Il ministero dell’Economia ha comunicato le caratteristiche della nuova emissione di Btp e Ccteu a medio-lungo termine: si tratta nello specifico di un Btp a 5 anni e di un Btp a 10 anni, cui si aggiunge un Cct a 7 anni, per un controvalore massimo in asta complessivo da 8,750 miliardi di euro (al netto delle aste supplementari).
Per prenotare la nuova emissione i tempi scadranno il prossimo 26 giugno: per inoltrare la richiesta sarà possibile rivolgersi agli sportelli bancari e postali, oppure utilizzare il proprio home banking abilitato alle funzionalità di trading.
| BTP 5 Anni | BTP 10 Anni | CCTeu 7 Anni | |
| Vita residua | in corso di em | in corso di em | in corso di em |
| Codice ISIN | IT0005584849 | IT0005584856 | IT0005594467 |
| Tranche | 9ª | 9ª | 5ª |
| Emissione | 01/03/2024 | 01/03/2024 | 15/04/2024 |
| Scadenza | 01/07/2029 | 01/07/2034 | 15/04/2032 |
| Cedola annuale | 3,35% | 3,85% | — |
| Tasso annualizzato | — | — | 4,912% |
| Spread | — | — | 1,05% |
| Tasso cedolare sem. | — | — | 2,497% |
| Data pagamento cedola | 01/01/2025 | 01/01/2025 | 15/10/2024 |
| Importo Min. offerto (mln. €) | 3.000 | 3.000 | 1.250 |
| Importo Max. offerto (mln. €) | 3.500 | 3.500 | 1.750 |
Btp e Cct: la loro funzione in portafoglio
I Btp che verranno offerti dal Tesoro nella prossima asta del 27 giugno 2024 hanno una durata minima di cinque anni. Questo implica che l’investitore ideale per questi titoli deve avere un orizzonte di investimento a medio termine, considerando che, generalmente, si dovrebbe scegliere una scadenza che coincida con il momento in cui il capitale investito dovrà essere nuovamente disponibile.
Come discusso in questo articolo, il Cct (o meglio, Ccteu) è un titolo di Stato con cedola variabile, legata all’andamento del tasso Euribor. Questo tasso influisce anche sulle rate dei mutui a tasso variabile. Di conseguenza, il Ccteu riflette più accuratamente il costo del denaro, contribuendo a limitare la volatilità del prezzo dell’obbligazione. Questo rende la vendita anticipata del titolo meno rischiosa rispetto ad altre obbligazioni. Tuttavia, il rovescio della medaglia è che, a differenza del Btp, non si può prevedere con precisione il rendimento a scadenza, poiché dipenderà dall’andamento futuro del tasso Euribor.
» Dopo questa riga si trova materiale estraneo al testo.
(** * A shallow embedding of [assembler.py]

    The assembler reads a text file line by line, encodes every instruction
    line into one machine word and writes the words as a Logisim
    [v2.0 raw] hex image.

    Modelling conventions.
    - Python [int] is [Z]; [<<], [|] and [&] are [Z.shiftl], [Z.lor] and
      [Z.land] (both languages use the infinite two's-complement reading of
      negative numbers).
    - Python [str] is [string].  The model covers ASCII text: white space,
      decimal digits and letter case are the ASCII ones, which is what
      [str.strip], [str.split], [str.upper] and [int] see on ASCII input.
    - A raised exception is a value of [exn]; code that can raise returns
      [result].  Every [ValueError] of the program carries the kind of its
      message.
    - The built-in [int] is modelled as CPython 3.11 reads ASCII text,
      with its default limit of 4300 digits on a decimal literal.
    - [assemble_file] is given the lines of the input file, and is the run
      in which both files open; [assemble_file_at] is the run in any
      environment, where either [open] may raise.  Errors of reading,
      decoding and writing once a file is open are outside the model. *)

From Stdlib Require Import ZArith List String Ascii Bool Lia.
Import ListNotations.

Local Open Scope string_scope.
Local Open Scope Z_scope.

(** ** Exceptions *)

(** The message of a [ValueError]: the three f-strings of the program, the
    final "Unhandled instruction format" and the message of the built-in
    [int] on a malformed literal. *)
Inductive message : Type :=
| InvalidRegister (r : string)        (* "Invalid register: {r}" *)
| RegisterOutOfRange (r : string)     (* "Register out of range: {r}" *)
| UnknownInstruction (ins : string)   (* "Unknown instruction: {ins}" *)
| UnhandledFormat (ins : string)      (* "Unhandled instruction format: {ins}" *)
| InvalidLiteral (s : string)         (* "invalid literal for int() with base 10: ..." *)
| DigitLimit (digits : Z).            (* "Exceeds the limit (4300 digits) for integer
                                         string conversion: value has {digits} digits..." *)

Inductive exn : Type :=
| ValueError (m : message)
| IndexError                          (* "list index out of range" *)
| OSError.                            (* raised by [open]: FileNotFoundError,
                                         PermissionError and the like *)

Inductive result (A : Type) : Type :=
| Ok (a : A)
| Raise (e : exn).

Arguments Ok {A} a.
Arguments Raise {A} e.

Definition bind {A B : Type} (m : result A) (k : A -> result B) : result B :=
  match m with
  | Ok a => k a
  | Raise e => Raise e
  end.

Notation "x <- m ;; k" := (bind m (fun x => k))
  (at level 61, m at next level, right associativity).

(** ** Python string primitives used by the program *)

Module Py.

(** [str.isspace] on an ASCII character: TAB..CR, FS..US and the space. *)
Definition isspace (c : ascii) : bool :=
  let n := nat_of_ascii c in
  ((9 <=? n) && (n <=? 13) || (28 <=? n) && (n <=? 32))%nat.

Definition isdigit (c : ascii) : bool :=
  let n := nat_of_ascii c in
  ((48 <=? n) && (n <=? 57))%nat.

Definition digit_value (c : ascii) : Z := Z.of_nat (nat_of_ascii c) - 48.

Fixpoint lstrip (s : string) : string :=
  match s with
  | EmptyString => EmptyString
  | String c r => if isspace c then lstrip r else s
  end.

Fixpoint rstrip (s : string) : string :=
  match s with
  | EmptyString => EmptyString
  | String c r =>
      match rstrip r with
      | EmptyString => if isspace c then EmptyString else String c EmptyString
      | r' => String c r'
      end
  end.

(** [s.strip()] *)
Definition strip (s : string) : string := rstrip (lstrip s).

(** [s.split("//")[0]]: the text before the first ["//"], all of [s] when
    there is none. *)
Fixpoint split_slashes_0 (s : string) : string :=
  match s with
  | EmptyString => EmptyString
  | String c r =>
      match r with
      | String c' _ =>
          if (Ascii.eqb c "/" && Ascii.eqb c' "/")%bool then EmptyString
          else String c (split_slashes_0 r)
      | EmptyString => String c EmptyString
      end
  end.

(** [s.replace(",", " ")] *)
Fixpoint replace_comma (s : string) : string :=
  match s with
  | EmptyString => EmptyString
  | String c r => String (if Ascii.eqb c "," then " "%char else c) (replace_comma r)
  end.

(** [s.split()]: the maximal runs of non-space characters, in order.
    [cur] is the run being read. *)
Fixpoint split_from (s cur : string) : list string :=
  match s with
  | EmptyString => if String.eqb cur "" then [] else [cur]
  | String c r =>
      if isspace c
      then (if String.eqb cur "" then split_from r "" else cur :: split_from r "")
      else split_from r (cur ++ String c "")
  end.

Definition split (s : string) : list string := split_from s "".

Definition upper_char (c : ascii) : ascii :=
  let n := nat_of_ascii c in
  if ((97 <=? n) && (n <=? 122))%nat then ascii_of_nat (n - 32) else c.

(** [s.upper()] *)
Fixpoint upper (s : string) : string :=
  match s with
  | EmptyString => EmptyString
  | String c r => String (upper_char c) (upper r)
  end.

(** [s.startswith("R")] *)
Definition startswith_R (s : string) : bool :=
  match s with
  | String c _ => Ascii.eqb c "R"
  | EmptyString => false
  end.

(** [s[1:]] *)
Definition slice_from_1 (s : string) : string :=
  match s with
  | String _ r => r
  | EmptyString => EmptyString
  end.

(** [parts[i]] on a list: [IndexError] past the end. *)
Definition index {A : Type} (parts : list A) (i : nat) : result A :=
  match nth_error parts i with
  | Some x => Ok x
  | None => Raise IndexError
  end.

(** [x in l] for a list of strings. *)
Definition mem (x : string) (l : list string) : bool :=
  existsb (String.eqb x) l.

(** White space for [int] on ASCII text: TAB..CR and the space.  The
    characters FS..US, which [str.strip] removes, are not skipped. *)
Definition int_isspace (c : ascii) : bool :=
  let n := nat_of_ascii c in
  ((9 <=? n) && (n <=? 13) || (n =? 32))%nat.

Fixpoint int_skip (s : string) : string :=
  match s with
  | EmptyString => EmptyString
  | String c r => if int_isspace c then int_skip r else s
  end.

(** The digits of a decimal literal: decimal digits, with single
    underscores allowed between two digits.  The scan stops at the first
    character that is neither, and gives the value read, the number of
    digits and the text left.  [sep] tells that the previous character was
    no digit (the start of the literal or an underscore), so that an
    underscore or the end of the digits here is refused. *)
Fixpoint int_scan (s : string) (acc digits : Z) (sep : bool)
  : option (Z * Z * string) :=
  match s with
  | EmptyString => if sep then None else Some (acc, digits, EmptyString)
  | String c r =>
      if isdigit c then int_scan r (10 * acc + digit_value c) (digits + 1) false
      else if Ascii.eqb c "_" then (if sep then None else int_scan r acc digits true)
      else if sep then None else Some (acc, digits, s)
  end.

(** [sys.int_info.default_max_str_digits] *)
Definition int_max_str_digits : Z := 4300.

(** [int(s)]: leading white space is skipped, then an optional sign, then
    the digits are scanned, then their number is checked against the
    limit, then only white space may follow. *)
Definition int (s : string) : result Z :=
  let body := int_skip s in
  let signed_literal :=
    match body with
    | String "-" r => (true, r)
    | String "+" r => (false, r)
    | _ => (false, body)
    end in
  match int_scan (snd signed_literal) 0 0 true with
  | None => Raise (ValueError (InvalidLiteral s))
  | Some (n, digits, rest) =>
      if int_max_str_digits <? digits
      then Raise (ValueError (DigitLimit digits))
      else if String.eqb (int_skip rest) ""
      then Ok (if fst signed_literal then - n else n)
      else Raise (ValueError (InvalidLiteral s))
  end.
Per gli investitori che cercano stabilità e prevedibilità, i Btp possono essere una scelta più adatta, grazie alle loro cedole fisse che permettono di calcolare esattamente il rendimento fino alla scadenza. D’altra parte, per coloro che sono disposti ad accettare una certa variabilità in cambio di una potenziale maggiore aderenza ai tassi di mercato, i Ccteu rappresentano una valida alternativa. Come sempre, l’importante è valutare attentamente le proprie esigenze e obiettivi finanziari prima di scegliere tra questi strumenti.